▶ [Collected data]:
____

(* ===== verification/Rest.v ===== *)
(** * The REST handlers (pkg/api/handlers.go)

    Each handler is a program over the requests of the service layer; its answer
    is a status code with a body, or with an error body.  Reading a request from
    JSON and writing a response is the generated code's (file Http). *)

From S2P Require Import Prelude GoBase Decimals Strings GoLib Durations Regex Api Objects Effects K8s Window Url Webhook Service OpenAPI.
From Stdlib Require Import Ascii.

Import generated.

Open Scope Z_scope.

(** ** Responses *)

Inductive response (A : Type) :=
  | Reply (status : Z) (body : A)
  | Problem (status : Z) (body : ErrorResponse).
Arguments Reply {A} _ _.
Arguments Problem {A} _ _.

Definition statusCode {A} (r : response A) : Z := match r with Reply s _ | Problem s _ => s end.

(** An error body with its code. *)
Definition problem {A} (status : Z) (msg : string) (code : ErrorResponseCode) : response A :=
  Problem status (MkErrorResponse (Some code) None msg).

Definition errRequestBodyRequired : string := "Request body is required".

Definition bodyRequired {A} : response A := problem 400 errRequestBodyRequired INVALIDREQUEST.

(** ** Errors *)

(** The index of the first occurrence, or -1. *)
Fixpoint findSubstring (s substr : string) : Z :=
  if (String.length s <? String.length substr)%nat then -1
  else if (str_take (String.length substr) s =? substr)%string then 0
  else match s with
       | EmptyString => -1
       | String _ s => let i := findSubstring s substr in if i <? 0 then -1 else i + 1
       end.

Definition containsString (s substr : string) : bool :=
  (String.length substr <=? String.length s)%nat && (0 <=? findSubstring s substr).

Definition isNotFoundError (err : error) : bool :=
  (errString err =? "not found")%string || containsString (errString err) "not found" ||
  containsString (errString err) "NotFound".

Definition isAlreadyExistsError (err : error) : bool := containsString (errString err) "already exists".

(** The two answers to an error of an operation on a named object. *)
Definition missing {A} (err : error) (msg : string) : response A :=
  if isNotFoundError err then problem 404 (errString err) NOTFOUND else problem 500 msg INTERNALERROR.

(** The two answers to an error of a creation. *)
Definition taken {A} (err : error) (msg : string) : response A :=
  if isAlreadyExistsError err then problem 409 (errString err) ALREADYEXISTS else problem 500 msg INTERNALERROR.

(** ** Validation *)

(** [^[a-z0-9]([a-z0-9-]*[a-z0-9])?$] *)
Definition dnsLabelPattern : re :=
  Seq (Chr isAlnumLower) (Opt (Seq (Star (Chr (fun c => isAlnumLower c || isChar "-"%char c))) (Chr isAlnumLower))).
(* ===== verification/Http.v ===== *)
(** * The REST API over HTTP (api/openapi/generated/api.gen.go, pkg/api/server.go)

    What the generated code puts around the handlers of file Rest: the routes of a
    multiplexer, the binding of parameters, the decoding of bodies and the writing of
    answers.  A request carries what decoding its body gives for every type of body;
    an answer has its status, its content type and the value that is encoded.  The
    binding of parameters is the library's ([Binding]). *)

From S2P Require Import Prelude GoBase Decimals Strings GoLib Api Objects Effects K8s Window Url Webhook Service Targets OpenAPI Rest.
From Stdlib Require Import Ascii.

Import generated.

Open Scope Z_scope.

(** ** Requests and answers *)

(** [json.NewDecoder(r.Body).Decode(&body)] for the five types of body. *)
Record Bodies := MkBodies {
  asServerCreate : result ServerCreateRequest;
  asServerUpdate : result ServerUpdateRequest;
  asPluginCreate : result PluginCreateRequest;
  asPluginUpdate : result PluginUpdateRequest;
  asConfigMapCreate : result ConfigMapCreateRequest
}.

(** The path is without the prefix /api/v1, decoded; no segment has an encoded slash. *)
Record APIRequest := MkAPIRequest {
  arMethod : string;
  arPath : string;
  arQuery : gmap string string;
  arBodies : Bodies
}.

Inductive payload :=
  | PNone
  | PText (msg : string)
  | PError (e : ErrorResponse)
  | PHealth (b : HealthResponse)
  | PVersion (b : VersionResponse)
  | PNamespaces (b : NamespaceListResponse)
  | PServers (b : ServerListResponse)
  | PServer (b : ServerDetail)
  | PPlugins (b : PluginListResponse)
  | PPlugin (b : PluginDetail)
  | PAction (b : ActionResponse)
  | PConfigMaps (b : ConfigMapListResponse)
  | PConfigMap (b : ConfigMapSummary).

Record httpAnswer := MkAnswer { hStatus : Z; hContentType : string; hPayload : payload }.

(** [http.Error] *)
Definition textError (msg : string) (status : Z) : httpAnswer := MkAnswer status "text/plain; charset=utf-8" (PText msg).

(** The body of every [Visit] method: content type, status, encoded value. *)
Definition encode (status : Z) (b : payload) : httpAnswer := MkAnswer status "application/json" b.

(** ** Parameters *)

Class Binding := {
  (** [runtime.BindStyledParameterWithOptions] with style simple *)
  bindPath : string -> string -> result string;
  (** [runtime.BindQueryParameterWithOptions] with style form, not required *)
  bindQuery : string -> option string -> result (option string)
}.

(** A text of the letters of names is bound as it is, and so is an absent parameter. *)
Definition isNameByte (c : ascii) : bool := isAlnumLower c || Ascii.eqb c "-"%char || Ascii.eqb c "."%char.

Class BindingLaws {BD : Binding} : Prop := {
  bindPath_name : forall n v, v <> "" -> str_all isNameByte v = true -> bindPath n v = Ok v;
  bindQuery_none : forall n, bindQuery n None = Ok None;
  bindQuery_name : forall n v, v <> "" -> str_all isNameByte v = true -> bindQuery n (Some v) = Ok (Some v)
}.

Module PlainBinding.
Definition binding : Binding := {| bindPath _ v := Ok v; bindQuery _ v := Ok v |}.
Lemma binding_laws : BindingLaws (BD := binding).
Proof. by split. Qed.
End PlainBinding.

(** [InvalidParamFormatError] *)
Definition InvalidParamFormatError (paramName : string) (err : error) : error :=
  ErrNew ("Invalid format for parameter " +:+ paramName +:+ ": " +:+ errString err).

(** The handler of errors that [HandlerWithOptions] sets. *)
Definition ErrorHandlerFunc (err : error) : httpAnswer := textError (errString err) 400.

(** The handler of errors of requests that [NewStrictHandler] sets. *)
Definition RequestErrorHandlerFunc (err : error) : httpAnswer := textError (errString err) 400.

(** ** The responses of the operations

    The methods of the response types of an operation; the status selects the type. *)

Definition visit {A} (f : A -> payload) (r : response A) : httpAnswer :=
  match r with Reply status b => encode status (f b) | Problem status e => encode status (PError e) end.

Definition VisitListConfigMapsResponse : response ConfigMapListResponse -> httpAnswer := visit PConfigMaps.
Definition VisitCreateConfigMapResponse : response ConfigMapSummary -> httpAnswer := visit PConfigMap.
Definition VisitGetHealthResponse : response HealthResponse -> httpAnswer := visit PHealth.
Definition VisitListNamespacesResponse : response NamespaceListResponse -> httpAnswer := visit PNamespaces.
Definition VisitListPluginsResponse : response PluginListResponse -> httpAnswer := visit PPlugins.
Definition VisitCreatePluginResponse : response PluginDetail -> httpAnswer := visit PPlugin.
Definition VisitGetPluginResponse : response PluginDetail -> httpAnswer := visit PPlugin.
Definition VisitUpdatePluginResponse : response PluginDetail -> httpAnswer := visit PPlugin.
Definition VisitResolvePluginResponse : response ActionResponse -> httpAnswer := visit PAction.
Definition VisitListServersResponse : response ServerListResponse -> httpAnswer := visit PServers.
Definition VisitCreateServerResponse : response ServerDetail -> httpAnswer := visit PServer.
Definition VisitGetServerResponse : response ServerDetail -> httpAnswer := visit PServer.
Definition VisitUpdateServerResponse : response ServerDetail -> httpAnswer := visit PServer.
Definition VisitApplyNowServerResponse : response ActionResponse -> httpAnswer := visit PAction.
Definition VisitResolveServerResponse : response ActionResponse -> httpAnswer := visit PAction.
Definition VisitGetVersionResponse : response VersionResponse -> httpAnswer := visit PVersion.

(** A deletion is answered without a body. *)
Definition visitDeleted (r : response unit) : httpAnswer :=
  match r with Reply status _ => MkAnswer status "" PNone | Problem status e => encode status (PError e) end.

Definition VisitDeletePluginResponse : response unit -> httpAnswer := visitDeleted.
Definition VisitDeleteServerResponse : response unit -> httpAnswer := visitDeleted.

(** ** strictHandler: bodies and answers *)

Module strictHandler.
Section strict.
Context {MR : MapRange} {GS : GoSort} {UR : URLs} {GR : GoRuntime} (versionInfo : VersionInfo).

(** The error of a body that cannot be decoded, before anything is done. *)
Definition undecodable (err : error) : prog httpAnswer :=
  Ret (RequestErrorHandlerFunc (ErrNew ("can't decode JSON body: " +:+ errString err))).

____

If a line falls between the first line of the entries and the line containing "(code : ErrorResponseCode)", or is one of those two, restate it word for word; leave all other lines out.

(* ===== verification/Rest.v ===== *)
(** * The REST handlers (pkg/api/handlers.go)

    Each handler is a program over the requests of the service layer; its answer
    is a status code with a body, or with an error body.  Reading a request from
    JSON and writing a response is the generated code's (file Http). *)

From S2P Require Import Prelude GoBase Decimals Strings GoLib Durations Regex Api Objects Effects K8s Window Url Webhook Service OpenAPI.
From Stdlib Require Import Ascii.

Import generated.

Open Scope Z_scope.

(** ** Responses *)

Inductive response (A : Type) :=
  | Reply (status : Z) (body : A)
  | Problem (status : Z) (body : ErrorResponse).
Arguments Reply {A} _ _.
Arguments Problem {A} _ _.

Definition statusCode {A} (r : response A) : Z := match r with Reply s _ | Problem s _ => s end.

(** An error body with its code. *)
Definition problem {A} (status : Z) (msg : string) (code : ErrorResponseCode) : response A :=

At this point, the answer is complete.